DATASET CONTENT section start
(** * LoRa node 1 (CircuitPython): the send/receive loop of [code.py]

    A shallow embedding of [lora/CircuitPython/node1/code.py].  The script
    drives three devices (an RFM9x radio, an SSD1306 display and a LED) and
    reads the monotonic clock.  The devices and the clock are the
    environment: what they answer is given by an [Env], what the script asks
    of them is recorded as a list of [event]s, and the script itself is
    written in a small state-and-output monad over a [World] holding the
    module globals and the attributes of the device objects.  Clock values
    are floats; the one float operation of the script, the subtraction of
    line 103, is the exact difference rounded by the [Rounding] of the
    platform. *)

From Stdlib Require Import ZArith QArith Qround Qpower List String Ascii Strings.Byte.
From Stdlib Require Import DecimalString DecimalZ DecimalPos Bool Lia Lqa.
From stdpp Require Import base list.
Import ListNotations.

Local Open Scope Z_scope.

(** ** Python builtins used by the script *)

Module Py.

(** [str(i)] / ["{}".format(i)] for an integer: decimal, with a leading
    minus sign for negative values. *)
Definition str_int (i : Z) : string :=
  NilZero.string_of_int (Z.to_int i).
(** * Roam query blocks: from the AST to Datalog

    A shallow embedding of the query compiler of roam-research-mcp
    ([src/query/types.ts], [src/query/parser.ts],
    [src/query/generator.ts], [src/query/index.ts]) with the properties
    of it that the specification states and further properties read off
    the code.

    Conventions of the embedding.
    - A JavaScript string is a [string]: one [ascii] per UTF-16 code unit,
      so the texts covered are those whose code units are all below 256.
      On that domain [toLowerCase], [trim] and the regular expressions of
      the source are modelled exactly.
    - A JavaScript number is a [jsnum]: an exact integer or [NaN].  The
      numbers the compiler handles are counters, limits and millisecond
      time values; where a value leaves the range in which doubles are
      exact, the [Date] it goes to is invalid in the source and [NaN]
      here.
    - [throw] is the [Throw] constructor of [Exc]; [try]/[catch] is
      [try_catch].
    - The fields of the generator object and the count of readings of the
      system clock are threaded as a [GenState]; the clock, the time zone
      and the parsing of date strings by [Date] belong to the host and
      are the fields of an [Env]. *)

From Stdlib Require Import ZArith List String Ascii Bool Lia DecimalString
  DecimalNat.
Import ListNotations.

Open Scope list_scope.
Open Scope string_scope.

(* ================================================================== *)
(** * Strings *)
(* ================================================================== *)

Module Str.

Definition dquote : ascii := "034"%char.
Definition backslash : ascii := "\"%char.
Definition newline : ascii := "010"%char.

Definition chr (c : ascii) : string := String c EmptyString.

(** [arr.join(sep)] *)
Definition join (sep : string) (arr : list string) : string :=
  String.concat sep arr.

(** [String(n)] for a counter and for an integer. *)
Definition ofNat (n : nat) : string := NilZero.string_of_uint (Nat.to_uint n).
Definition ofZ (z : Z) : string := NilZero.string_of_int (Z.to_int z).

(** [str.replace(/c/g, by)] for a one-character pattern. *)
Fixpoint replaceAllChar (c : ascii) (by_ : string) (str : string) : string :=
  match str with
  | EmptyString => EmptyString
  | String a rest =>
      if Ascii.eqb a c then by_ ++ replaceAllChar c by_ rest
      else String a (replaceAllChar c by_ rest)
  end.

Definition code (c : ascii) : nat := nat_of_ascii c.

(** The code units below 256 matched by [\s] (and removed by [trim]):
    TAB, LF, VT, FF, CR, SPACE and NO-BREAK SPACE. *)
Definition isWhiteSpace (c : ascii) : bool :=
  let n := code c in
  (((9 <=? n) && (n <=? 13)) || (n =? 32) || (n =? 160))%nat.

(** [\d] *)
Definition isDigit (c : ascii) : bool :=
  let n := code c in ((48 <=? n) && (n <=? 57))%nat.

(** [toLowerCase] on one code unit below 256: A-Z, and the capital
    letters of Latin-1 (U+00C0..U+00DE except the multiplication sign). *)
Definition lowerChar (c : ascii) : ascii :=
  let n := code c in
  if (((65 <=? n) && (n <=? 90))
      || ((192 <=? n) && (n <=? 222) && negb (n =? 215)))%nat
  then ascii_of_nat (n + 32) else c.

Fixpoint toLowerCase (s : string) : string :=
  match s with
  | EmptyString => EmptyString
  | String c rest => String (lowerChar c) (toLowerCase rest)
  end.

Fixpoint trimStart (s : string) : string :=
  match s with
  | EmptyString => EmptyString
  | String c rest => if isWhiteSpace c then trimStart rest else s
  end.

(** [trimEnd], right to left: the result of the tail decides whether
    this character is still part of the trailing white space. *)
Fixpoint trimEnd (s : string) : string :=
  match s with
  | EmptyString => EmptyString
  | String c rest =>
      match trimEnd rest with
      | EmptyString => if isWhiteSpace c then EmptyString else chr c
      | r => String c r
      end
  end.

Definition trim (s : string) : string := trimEnd (trimStart s).

(** [s.slice(from, to)] for [0 <= from <= to]. *)
Definition slice (s : string) (from to : nat) : string :=
  substring from (to - from) s.

(** [s.includes(sub)] *)
Definition includes (s sub : string) : bool :=
  match index 0 sub s with Some _ => true | None => false end.

End Str.

(* ================================================================== *)
(** * Numbers, values and exceptions *)
(* ================================================================== *)

Inductive jsnum : Type :=
| Num (z : Z)
| NaN.

Definition jsadd (a b : jsnum) : jsnum :=
  match a, b with
  | Num x, Num y => Num (x + y)
  | _, _ => NaN
  end.

Definition jssub (a b : jsnum) : jsnum :=
  match a, b with
  | Num x, Num y => Num (x - y)
  | _, _ => NaN
  end.

Definition jsmul (a b : jsnum) : jsnum :=
  match a, b with
  | Num x, Num y => Num (x * y)
  | _, _ => NaN
  end.

(** [a < b]: false as soon as one side is [NaN]. *)
Definition jslt (a b : jsnum) : bool :=
  match a, b with
  | Num x, Num y => (x <? y)%Z
  | _, _ => false
  end.

(** The dynamically typed values that cross the interfaces: query
    arguments ([(string | number)[]]) and the cells of result rows. *)
Inductive Value : Type :=
| VUndefined
| VStr (s : string)
| VNum (n : jsnum).

(** What a [throw] or a rejected promise carries: an [Error] object with
    its message; any other value that [String(...)] converts, kept as that
    rendering; or a value that is no [Error] and that [String(...)] cannot
    convert (an object without [toString] and [valueOf], such as
    [Object.create(null)], or one whose [toString] throws), kept as what
    the conversion throws. *)
Inductive Thrown : Type :=
| ErrorObj (message : string)
| OtherValue (rendered : string)
| NoString (raised : Thrown).

Inductive Exc (A : Type) : Type :=
| Ok (a : A)
| Throw (e : Thrown).
Arguments Ok {A} a.
Arguments Throw {A} e.

Definition exc_bind {A B} (m : Exc A) (k : A -> Exc B) : Exc B :=
  match m with
  | Ok a => k a
  | Throw e => Throw e
  end.

(** [try { body } catch (error) { handler(error) }] *)
Definition try_catch {A} (body : Exc A) (handler : Thrown -> Exc A) : Exc A :=
  match body with
  | Ok a => Ok a
  | Throw e => handler e
  end.

(* ================================================================== *)
(** * The AST and the clause set ([types.ts]) *)
(* ================================================================== *)

#[warnings="-register-all"]
Inductive QueryNode : Type :=
| And (children : list QueryNode)
| Or (children : list QueryNode)
| Not (child : QueryNode)
| Between (startDate endDate : string)
| Tag (value : string)
| BlockRef (uid : string)
| Search (text : string)
| DailyNotes
| By (user : string)
| CreatedBy (user : string)
| EditedBy (user : string).

Record DatalogClauses : Type := mkClauses {
  where_ : list string;
  inputs : list string;
  inputValues : list Value
}.

Record QueryOptions : Type := mkOptions {
  limit : option Z;
  offset : option Z;
  orderBy : option string;
  pageUid : option string
}.

(* ================================================================== *)
(** * The [Date] object of the runtime (ECMA-262, Date objects) *)
(* ================================================================== *)

Module JSDate.
Local Open Scope Z_scope.

Definition msPerDay : Z := 86400000.

Definition Day (t : Z) : Z := t / msPerDay.

Definition DayFromYear (y : Z) : Z :=
  365 * (y - 1970) + (y - 1969) / 4 - (y - 1901) / 100 + (y - 1601) / 400.

Definition isLeapYear (y : Z) : bool :=
  (y mod 4 =? 0) && (negb (y mod 100 =? 0) || (y mod 400 =? 0)).

Definition DaysInYear (y : Z) : Z := if isLeapYear y then 366 else 365.

(** The year a day number falls in: the largest [y] with
    [DayFromYear y <= d].  The mean year has 146097/400 days, which
    gives an estimate that is off by at most one. *)
Definition yearFromDay (d : Z) : Z :=
  let y := 1970 + (400 * d) / 146097 in
  if d <? DayFromYear y then y - 1
  else if DayFromYear (y + 1) <=? d then y + 1
  else y.

Definition YearFromTime (t : Z) : Z := yearFromDay (Day t).

Definition DayWithinYear (t : Z) : Z := Day t - DayFromYear (YearFromTime t).

Definition InLeapYear (t : Z) : Z :=
  if isLeapYear (YearFromTime t) then 1 else 0.

(** Day number, within its year, of the first day of month [m]
    (0 = January), [leap] being 1 in a leap year. *)
Definition monthStart (leap m : Z) : Z :=
  if m =? 0 then 0
  else if m =? 1 then 31
  else if m =? 2 then 59 + leap
  else if m =? 3 then 90 + leap
  else if m =? 4 then 120 + leap
  else if m =? 5 then 151 + leap
  else if m =? 6 then 181 + leap
  else if m =? 7 then 212 + leap
  else if m =? 8 then 243 + leap
  else if m =? 9 then 273 + leap
  else if m =? 10 then 304 + leap
  else 334 + leap.

Definition MonthFromTime (t : Z) : Z :=
  let d := DayWithinYear t in
  let leap := InLeapYear t in
  if d <? 31 then 0
  else if d <? 59 + leap then 1
  else if d <? 90 + leap then 2
  else if d <? 120 + leap then 3
  else if d <? 151 + leap then 4
  else if d <? 181 + leap then 5
  else if d <? 212 + leap then 6
  else if d <? 243 + leap then 7
  else if d <? 273 + leap then 8
  else if d <? 304 + leap then 9
  else if d <? 334 + leap then 10
  else 11.

Definition DateFromTime (t : Z) : Z :=
  DayWithinYear t - monthStart (InLeapYear t) (MonthFromTime t) + 1.

Definition WeekDay (t : Z) : Z := (Day t + 4) mod 7.

(** [MakeDay(year, month, date)]: months outside 0..11 carry into the
    year, days outside the month carry into the following months. *)
Definition MakeDay (year month date : Z) : Z :=
  let ym := year + month / 12 in
  let mn := month mod 12 in
  DayFromYear ym + monthStart (if isLeapYear ym then 1 else 0) mn + date - 1.

Definition MakeDate (day time : Z) : Z := day * msPerDay + time.

Definition maxTime : Z := 8640000000000000.

Definition TimeClip (t : Z) : jsnum :=
  if Z.abs t >? maxTime then NaN else Num t.

(** The time zone of the host: [LocalTZA t isUTC] is the offset of local
    time in milliseconds, at UTC instant [t] when [isUTC], at local
    time [t] otherwise. *)
Section Zone.
Variable LocalTZA : Z -> bool -> Z.

Definition LocalTime (t : Z) : Z := t + LocalTZA t true.
Definition UTC (t : Z) : Z := t - LocalTZA t false.

(** [new Date(year, month, date).getTime()] *)
Definition fromFields (year month date : jsnum) : jsnum :=
  match year, month, date with
  | Num y, Num m, Num dt =>
      let yr := if (0 <=? y) && (y <=? 99) then 1900 + y else y in
      TimeClip (UTC (MakeDate (MakeDay yr m dt) 0))
  | _, _, _ => NaN
  end.

(** The getters of a [Date] whose time value is [tv]. *)
Definition getFullYear (tv : jsnum) : jsnum :=
  match tv with Num t => Num (YearFromTime (LocalTime t)) | NaN => NaN end.
Definition getMonth (tv : jsnum) : jsnum :=
  match tv with Num t => Num (MonthFromTime (LocalTime t)) | NaN => NaN end.
Definition getDate (tv : jsnum) : jsnum :=
  match tv with Num t => Num (DateFromTime (LocalTime t)) | NaN => NaN end.
Definition getDay (tv : jsnum) : jsnum :=
  match tv with Num t => Num (WeekDay (LocalTime t)) | NaN => NaN end.
End Zone.

(** [new Date(value).getTime()] for a number [value]. *)
Definition fromValue (value : jsnum) : jsnum :=
  match value with Num t => TimeClip t | NaN => NaN end.

End JSDate.

(* ================================================================== *)
(** * The generator ([generator.ts]) *)
(* ================================================================== *)

(** What the generator takes from its host: the system clock (the value
    of its n-th reading, as milliseconds since the epoch), the time zone,
    and [new Date(text).getTime()], whose accepted formats beyond ISO are
    left to the implementation by ECMA-262. *)
Record Env : Type := mkEnv {
  clock : nat -> Z;
  LocalTZA : Z -> bool -> Z;
  DateParse : string -> jsnum
}.
(** C9: the two divisions are unguarded.  Once the video is opened, a
    frame rate of 0 or an interval of 0 makes [process_video] end with
    an uncaught ZeroDivisionError: no failure is reported, no frame is
    read, no file is written. *)
Theorem C9_unguarded_divisions (json_loads : string -> option json) (w : World)
  (video_path : string) (interval_seconds : Z) (api_url model_name : string) :
  started w video_path api_url ->
  (cap_fps w == 0)%Q \/ interval_seconds = 0 ->
  let r := process_video json_loads w video_path interval_seconds api_url model_name in
  outcome r = Raise ZeroDivisionError /\
  existsb reports_failure (events r) = false /\
  existsb is_frame_work (events r) = false /\
  written (events r) = None.
Proof.
  intros Hst Hzero r.
  pose proof (process_video_shape json_loads w video_path interval_seconds
                api_url model_name) as Hshape.
  fold r in Hshape. destruct Hst as (Hp' & Hm' & Ho').
  destruct Hshape as [Hp | detail Hp Hm | Hp Hm Ho | Hst Hf | d Hst Hd Hi0
                      | d ts evs tail anns res Hst Hd Hi Hts Hpf Hsub Hc Hmap Hend];
    try congruence; cbn [events outcome].
  - repeat split.
  - repeat split.
  - exfalso. destruct Hzero as [Hfps | Hint]; [| contradiction].
    unfold duration_seconds in Hd. rewrite py_truediv_zero in Hd by assumption.
    discriminate Hd.
Qed.

Lemma C9_witness :
  let r := process_video decode holiday_still "videos/holiday.mp4" 5 localhost llava in
  outcome r = Raise ZeroDivisionError /\
  existsb reports_failure (events r) = false /\
  existsb is_frame_work (events r) = false /\
  written (events r) = None.
Proof.
  apply (C9_unguarded_divisions decode holiday_still "videos/holiday.mp4" 5
           localhost llava).
  - repeat split.
  - left. reflexivity.
Defined.

(** The same with an interval of 0 on a sound video. *)
Example zero_interval_raises :
  outcome (process_video decode holiday "videos/holiday.mp4" 0 localhost llava)
  = Raise ZeroDivisionError.
Proof. reflexivity. Qed.

(** ** Order of the start-up steps *)

Lemma probe_before (url : string) (rest pre post : list event) (e : event) :
  count_probes rest = 0%nat ->
  ModelsList url :: rest = pre ++ e :: post ->
  is_frame_work e = true ->
  count_probes pre = 1%nat.
Proof.
  intros Hrest Hsplit He.
  destruct pre as [| x pre]; simpl in Hsplit; inversion Hsplit; subst.
  - discriminate He.
  - rewrite count_probes_app in Hrest.
    unfold count_probes in *. simpl. lia.
Qed.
DATASET CONTENT section end
Look above for the line with "orderBy : option string;" and the line with "DayWithinYear t - monthStart". Retype those two lines and every line between them exactly, adding nothing.

▶ SOLUTION TO THIS EXERCISE:
  orderBy : option string;
  pageUid : option string
}.

(* ================================================================== *)
(** * The [Date] object of the runtime (ECMA-262, Date objects) *)
(* ================================================================== *)

Module JSDate.
Local Open Scope Z_scope.

Definition msPerDay : Z := 86400000.

Definition Day (t : Z) : Z := t / msPerDay.

Definition DayFromYear (y : Z) : Z :=
  365 * (y - 1970) + (y - 1969) / 4 - (y - 1901) / 100 + (y - 1601) / 400.

Definition isLeapYear (y : Z) : bool :=
  (y mod 4 =? 0) && (negb (y mod 100 =? 0) || (y mod 400 =? 0)).

Definition DaysInYear (y : Z) : Z := if isLeapYear y then 366 else 365.

(** The year a day number falls in: the largest [y] with
    [DayFromYear y <= d].  The mean year has 146097/400 days, which
    gives an estimate that is off by at most one. *)
Definition yearFromDay (d : Z) : Z :=
  let y := 1970 + (400 * d) / 146097 in
  if d <? DayFromYear y then y - 1
  else if DayFromYear (y + 1) <=? d then y + 1
  else y.

Definition YearFromTime (t : Z) : Z := yearFromDay (Day t).

Definition DayWithinYear (t : Z) : Z := Day t - DayFromYear (YearFromTime t).

Definition InLeapYear (t : Z) : Z :=
  if isLeapYear (YearFromTime t) then 1 else 0.

(** Day number, within its year, of the first day of month [m]
    (0 = January), [leap] being 1 in a leap year. *)
Definition monthStart (leap m : Z) : Z :=
  if m =? 0 then 0
  else if m =? 1 then 31
  else if m =? 2 then 59 + leap
  else if m =? 3 then 90 + leap
  else if m =? 4 then 120 + leap
  else if m =? 5 then 151 + leap
  else if m =? 6 then 181 + leap
  else if m =? 7 then 212 + leap
  else if m =? 8 then 243 + leap
  else if m =? 9 then 273 + leap
  else if m =? 10 then 304 + leap
  else 334 + leap.

Definition MonthFromTime (t : Z) : Z :=
  let d := DayWithinYear t in
  let leap := InLeapYear t in
  if d <? 31 then 0
  else if d <? 59 + leap then 1
  else if d <? 90 + leap then 2
  else if d <? 120 + leap then 3
  else if d <? 151 + leap then 4
  else if d <? 181 + leap then 5
  else if d <? 212 + leap then 6
  else if d <? 243 + leap then 7
  else if d <? 273 + leap then 8
  else if d <? 304 + leap then 9
  else if d <? 334 + leap then 10
  else 11.

Definition DateFromTime (t : Z) : Z :=
  DayWithinYear t - monthStart (InLeapYear t) (MonthFromTime t) + 1.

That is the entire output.